Input material
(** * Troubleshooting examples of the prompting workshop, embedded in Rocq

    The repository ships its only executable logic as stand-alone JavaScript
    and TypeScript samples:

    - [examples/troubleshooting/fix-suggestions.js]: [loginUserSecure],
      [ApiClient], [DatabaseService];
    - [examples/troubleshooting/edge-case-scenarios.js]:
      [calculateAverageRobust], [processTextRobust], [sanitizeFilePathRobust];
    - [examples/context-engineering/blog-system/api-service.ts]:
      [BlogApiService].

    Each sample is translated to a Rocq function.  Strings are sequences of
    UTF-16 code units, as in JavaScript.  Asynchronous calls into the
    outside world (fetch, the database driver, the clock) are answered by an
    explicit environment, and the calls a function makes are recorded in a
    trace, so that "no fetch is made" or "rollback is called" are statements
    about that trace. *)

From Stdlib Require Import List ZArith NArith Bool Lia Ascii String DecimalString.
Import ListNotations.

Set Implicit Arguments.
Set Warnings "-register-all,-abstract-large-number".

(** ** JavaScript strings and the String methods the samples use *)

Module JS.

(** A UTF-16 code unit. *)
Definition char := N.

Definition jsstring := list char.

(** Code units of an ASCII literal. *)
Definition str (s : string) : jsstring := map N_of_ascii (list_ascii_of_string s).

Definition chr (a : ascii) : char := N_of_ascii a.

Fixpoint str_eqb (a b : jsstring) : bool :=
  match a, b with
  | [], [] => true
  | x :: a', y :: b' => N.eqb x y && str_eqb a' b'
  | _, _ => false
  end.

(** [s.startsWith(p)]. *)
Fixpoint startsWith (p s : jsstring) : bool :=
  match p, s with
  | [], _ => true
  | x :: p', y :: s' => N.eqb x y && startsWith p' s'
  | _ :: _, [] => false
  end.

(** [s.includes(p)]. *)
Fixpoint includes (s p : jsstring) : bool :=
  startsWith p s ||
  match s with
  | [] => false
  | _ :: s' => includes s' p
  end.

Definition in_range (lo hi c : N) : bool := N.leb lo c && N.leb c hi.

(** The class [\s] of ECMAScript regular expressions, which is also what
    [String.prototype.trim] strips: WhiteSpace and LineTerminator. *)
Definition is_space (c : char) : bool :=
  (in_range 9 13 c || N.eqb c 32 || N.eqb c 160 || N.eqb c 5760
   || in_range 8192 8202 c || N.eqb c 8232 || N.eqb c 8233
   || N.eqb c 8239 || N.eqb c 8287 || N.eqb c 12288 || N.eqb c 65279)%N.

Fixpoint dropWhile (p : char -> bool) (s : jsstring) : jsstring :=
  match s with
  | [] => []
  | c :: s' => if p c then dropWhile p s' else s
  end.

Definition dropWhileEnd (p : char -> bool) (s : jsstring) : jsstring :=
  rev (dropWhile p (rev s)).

Activity
Could you return all lines from the records that include the word "startsWith"?

Solution to the exercise
(** [s.startsWith(p)]. *)
Fixpoint startsWith (p s : jsstring) : bool :=
  | x :: p', y :: s' => N.eqb x y && startsWith p' s'
  startsWith p s ||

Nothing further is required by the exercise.